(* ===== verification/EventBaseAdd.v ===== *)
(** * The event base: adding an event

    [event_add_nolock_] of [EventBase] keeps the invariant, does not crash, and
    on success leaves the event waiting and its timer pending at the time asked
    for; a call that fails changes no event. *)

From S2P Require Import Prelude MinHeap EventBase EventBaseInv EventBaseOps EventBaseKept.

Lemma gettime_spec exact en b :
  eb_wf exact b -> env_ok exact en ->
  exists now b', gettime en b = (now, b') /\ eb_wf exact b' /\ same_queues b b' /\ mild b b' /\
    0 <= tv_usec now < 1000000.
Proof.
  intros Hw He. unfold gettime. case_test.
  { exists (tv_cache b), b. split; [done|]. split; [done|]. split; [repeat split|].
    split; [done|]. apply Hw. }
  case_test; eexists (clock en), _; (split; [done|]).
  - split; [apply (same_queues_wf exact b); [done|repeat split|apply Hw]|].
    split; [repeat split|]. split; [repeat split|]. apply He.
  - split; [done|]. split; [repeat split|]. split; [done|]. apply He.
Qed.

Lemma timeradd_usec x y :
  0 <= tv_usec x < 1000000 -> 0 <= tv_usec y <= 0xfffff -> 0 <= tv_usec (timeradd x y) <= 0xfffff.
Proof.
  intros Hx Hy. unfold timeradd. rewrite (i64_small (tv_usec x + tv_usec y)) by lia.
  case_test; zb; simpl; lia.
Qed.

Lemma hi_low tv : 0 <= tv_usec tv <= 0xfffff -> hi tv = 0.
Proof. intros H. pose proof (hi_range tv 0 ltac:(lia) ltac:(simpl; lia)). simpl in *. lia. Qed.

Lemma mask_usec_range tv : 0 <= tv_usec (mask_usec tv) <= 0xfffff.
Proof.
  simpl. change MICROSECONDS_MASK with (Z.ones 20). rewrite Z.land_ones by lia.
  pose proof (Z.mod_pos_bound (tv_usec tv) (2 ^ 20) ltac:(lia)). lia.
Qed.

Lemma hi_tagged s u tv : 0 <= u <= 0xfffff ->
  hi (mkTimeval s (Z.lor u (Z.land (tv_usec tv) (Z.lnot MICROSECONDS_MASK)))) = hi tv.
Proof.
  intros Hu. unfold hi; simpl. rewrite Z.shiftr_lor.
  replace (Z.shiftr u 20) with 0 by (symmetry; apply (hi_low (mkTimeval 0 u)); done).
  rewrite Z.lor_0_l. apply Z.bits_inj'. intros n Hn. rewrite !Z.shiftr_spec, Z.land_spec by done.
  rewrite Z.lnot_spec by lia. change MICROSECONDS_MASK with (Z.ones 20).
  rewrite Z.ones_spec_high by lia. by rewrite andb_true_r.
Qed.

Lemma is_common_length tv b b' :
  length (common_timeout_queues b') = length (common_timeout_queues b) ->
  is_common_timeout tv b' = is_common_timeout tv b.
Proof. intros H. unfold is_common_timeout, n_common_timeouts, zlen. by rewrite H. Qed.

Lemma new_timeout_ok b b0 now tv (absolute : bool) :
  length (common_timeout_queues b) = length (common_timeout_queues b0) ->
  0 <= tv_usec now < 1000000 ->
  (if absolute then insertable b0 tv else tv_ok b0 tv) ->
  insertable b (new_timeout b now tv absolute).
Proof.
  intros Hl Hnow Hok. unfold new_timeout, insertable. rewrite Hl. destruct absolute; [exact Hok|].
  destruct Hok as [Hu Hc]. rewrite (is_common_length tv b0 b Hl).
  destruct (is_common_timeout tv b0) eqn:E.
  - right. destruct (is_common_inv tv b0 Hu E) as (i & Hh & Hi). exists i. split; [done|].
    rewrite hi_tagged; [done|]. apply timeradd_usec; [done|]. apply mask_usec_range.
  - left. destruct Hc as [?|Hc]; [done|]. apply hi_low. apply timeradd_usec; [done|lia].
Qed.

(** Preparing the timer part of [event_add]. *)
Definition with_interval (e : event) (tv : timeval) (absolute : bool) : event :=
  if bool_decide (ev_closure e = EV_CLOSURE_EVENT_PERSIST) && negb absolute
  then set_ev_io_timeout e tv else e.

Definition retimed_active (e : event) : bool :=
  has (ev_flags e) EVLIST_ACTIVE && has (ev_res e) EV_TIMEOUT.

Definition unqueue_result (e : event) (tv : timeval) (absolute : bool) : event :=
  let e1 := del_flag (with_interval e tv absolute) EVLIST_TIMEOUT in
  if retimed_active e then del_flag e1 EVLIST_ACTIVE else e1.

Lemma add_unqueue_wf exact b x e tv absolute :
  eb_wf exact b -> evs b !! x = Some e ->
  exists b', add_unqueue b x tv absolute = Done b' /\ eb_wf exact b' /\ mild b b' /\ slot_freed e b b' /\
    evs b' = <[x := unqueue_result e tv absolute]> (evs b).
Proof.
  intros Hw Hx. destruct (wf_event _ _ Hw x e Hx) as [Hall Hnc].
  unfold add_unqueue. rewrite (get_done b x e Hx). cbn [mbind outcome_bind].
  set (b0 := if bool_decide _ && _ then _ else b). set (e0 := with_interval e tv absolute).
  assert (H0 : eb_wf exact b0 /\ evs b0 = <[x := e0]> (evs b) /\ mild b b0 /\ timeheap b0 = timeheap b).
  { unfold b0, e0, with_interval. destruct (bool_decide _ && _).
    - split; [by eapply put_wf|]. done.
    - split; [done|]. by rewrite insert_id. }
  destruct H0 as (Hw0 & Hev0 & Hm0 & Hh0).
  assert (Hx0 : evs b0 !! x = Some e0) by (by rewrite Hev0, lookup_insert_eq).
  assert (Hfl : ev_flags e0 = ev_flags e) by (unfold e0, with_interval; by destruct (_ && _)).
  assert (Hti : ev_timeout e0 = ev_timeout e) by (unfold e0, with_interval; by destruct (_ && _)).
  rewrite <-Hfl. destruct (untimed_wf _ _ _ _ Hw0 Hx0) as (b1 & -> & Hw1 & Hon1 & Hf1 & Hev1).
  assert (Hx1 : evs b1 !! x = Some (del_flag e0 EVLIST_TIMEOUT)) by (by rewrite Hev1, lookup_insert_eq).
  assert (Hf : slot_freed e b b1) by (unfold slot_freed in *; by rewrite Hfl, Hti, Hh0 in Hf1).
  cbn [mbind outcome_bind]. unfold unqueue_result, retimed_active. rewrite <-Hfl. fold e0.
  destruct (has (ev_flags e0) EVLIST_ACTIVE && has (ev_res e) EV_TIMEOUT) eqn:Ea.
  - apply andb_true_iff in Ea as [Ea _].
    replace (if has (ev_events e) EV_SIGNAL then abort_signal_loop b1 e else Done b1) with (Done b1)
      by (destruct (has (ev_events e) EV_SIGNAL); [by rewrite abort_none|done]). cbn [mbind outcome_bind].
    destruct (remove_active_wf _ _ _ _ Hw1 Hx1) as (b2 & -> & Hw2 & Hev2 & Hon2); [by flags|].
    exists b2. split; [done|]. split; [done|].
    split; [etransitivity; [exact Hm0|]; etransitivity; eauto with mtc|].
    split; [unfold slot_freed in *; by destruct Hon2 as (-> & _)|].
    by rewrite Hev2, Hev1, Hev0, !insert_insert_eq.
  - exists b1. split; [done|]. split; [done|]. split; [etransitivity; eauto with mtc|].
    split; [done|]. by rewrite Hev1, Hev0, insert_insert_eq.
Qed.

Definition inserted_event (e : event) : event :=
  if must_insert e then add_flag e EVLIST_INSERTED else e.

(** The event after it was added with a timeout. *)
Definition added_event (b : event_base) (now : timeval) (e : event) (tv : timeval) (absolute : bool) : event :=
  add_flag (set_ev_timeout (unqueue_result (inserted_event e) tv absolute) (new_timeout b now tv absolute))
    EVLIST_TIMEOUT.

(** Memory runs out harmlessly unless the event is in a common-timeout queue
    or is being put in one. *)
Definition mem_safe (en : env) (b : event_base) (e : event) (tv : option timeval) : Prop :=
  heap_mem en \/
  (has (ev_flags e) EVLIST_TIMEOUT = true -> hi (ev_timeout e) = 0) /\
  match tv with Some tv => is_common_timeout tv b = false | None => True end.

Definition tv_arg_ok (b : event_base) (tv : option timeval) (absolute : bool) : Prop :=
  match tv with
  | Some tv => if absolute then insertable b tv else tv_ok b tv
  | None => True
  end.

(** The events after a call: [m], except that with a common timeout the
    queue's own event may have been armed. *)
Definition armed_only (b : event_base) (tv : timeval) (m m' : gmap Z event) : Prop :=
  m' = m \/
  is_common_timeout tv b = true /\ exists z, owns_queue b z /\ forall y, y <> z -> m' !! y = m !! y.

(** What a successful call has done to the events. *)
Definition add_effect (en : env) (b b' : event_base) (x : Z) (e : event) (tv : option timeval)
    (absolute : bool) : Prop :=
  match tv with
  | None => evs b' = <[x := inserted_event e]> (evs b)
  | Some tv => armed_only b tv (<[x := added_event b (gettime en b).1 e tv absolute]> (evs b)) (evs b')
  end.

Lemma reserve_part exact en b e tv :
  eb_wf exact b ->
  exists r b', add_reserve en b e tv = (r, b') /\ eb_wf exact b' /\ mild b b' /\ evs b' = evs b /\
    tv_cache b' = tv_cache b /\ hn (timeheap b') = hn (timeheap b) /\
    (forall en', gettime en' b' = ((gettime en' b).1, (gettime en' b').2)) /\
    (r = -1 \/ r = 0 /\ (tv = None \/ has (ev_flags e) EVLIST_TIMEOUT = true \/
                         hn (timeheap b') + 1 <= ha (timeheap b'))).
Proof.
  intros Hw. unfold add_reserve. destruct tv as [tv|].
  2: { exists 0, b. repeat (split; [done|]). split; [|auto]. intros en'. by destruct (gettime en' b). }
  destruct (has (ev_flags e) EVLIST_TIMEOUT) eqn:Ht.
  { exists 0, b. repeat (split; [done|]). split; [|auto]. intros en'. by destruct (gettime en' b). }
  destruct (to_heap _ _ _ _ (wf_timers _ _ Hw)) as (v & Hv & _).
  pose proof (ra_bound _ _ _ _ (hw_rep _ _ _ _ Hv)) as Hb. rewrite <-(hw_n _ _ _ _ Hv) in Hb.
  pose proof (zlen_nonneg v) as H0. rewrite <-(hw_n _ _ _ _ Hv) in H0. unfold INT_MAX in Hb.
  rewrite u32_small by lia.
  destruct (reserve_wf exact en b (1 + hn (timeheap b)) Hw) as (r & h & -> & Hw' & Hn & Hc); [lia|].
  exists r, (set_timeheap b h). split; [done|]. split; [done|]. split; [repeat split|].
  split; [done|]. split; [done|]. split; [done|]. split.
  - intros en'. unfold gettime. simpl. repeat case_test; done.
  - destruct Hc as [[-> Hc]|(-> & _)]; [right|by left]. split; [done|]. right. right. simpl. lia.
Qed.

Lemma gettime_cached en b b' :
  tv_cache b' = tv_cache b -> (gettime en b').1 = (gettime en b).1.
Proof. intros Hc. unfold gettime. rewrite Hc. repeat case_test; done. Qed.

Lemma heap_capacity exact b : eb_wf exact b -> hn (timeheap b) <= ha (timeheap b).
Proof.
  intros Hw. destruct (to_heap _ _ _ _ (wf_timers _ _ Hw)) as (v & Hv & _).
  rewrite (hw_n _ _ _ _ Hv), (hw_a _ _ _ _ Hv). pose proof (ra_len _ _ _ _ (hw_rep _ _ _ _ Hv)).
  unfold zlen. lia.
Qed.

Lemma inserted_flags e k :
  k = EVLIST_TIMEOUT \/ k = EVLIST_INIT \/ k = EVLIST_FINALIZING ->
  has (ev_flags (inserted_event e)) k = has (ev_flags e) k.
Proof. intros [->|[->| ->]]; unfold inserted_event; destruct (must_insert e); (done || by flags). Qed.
◇ ◇ ◇ ◇ ◇ ◇ ◇
Directions:
Look in the material above for the line with "intros Hw Hx." and the line with "set (b0 := if", and transcribe exactly those lines and all lines between them, nothing more.

Output of the exercise:
  intros Hw Hx. destruct (wf_event _ _ Hw x e Hx) as [Hall Hnc].
  unfold add_unqueue. rewrite (get_done b x e Hx). cbn [mbind outcome_bind].
  set (b0 := if bool_decide _ && _ then _ else b). set (e0 := with_interval e tv absolute).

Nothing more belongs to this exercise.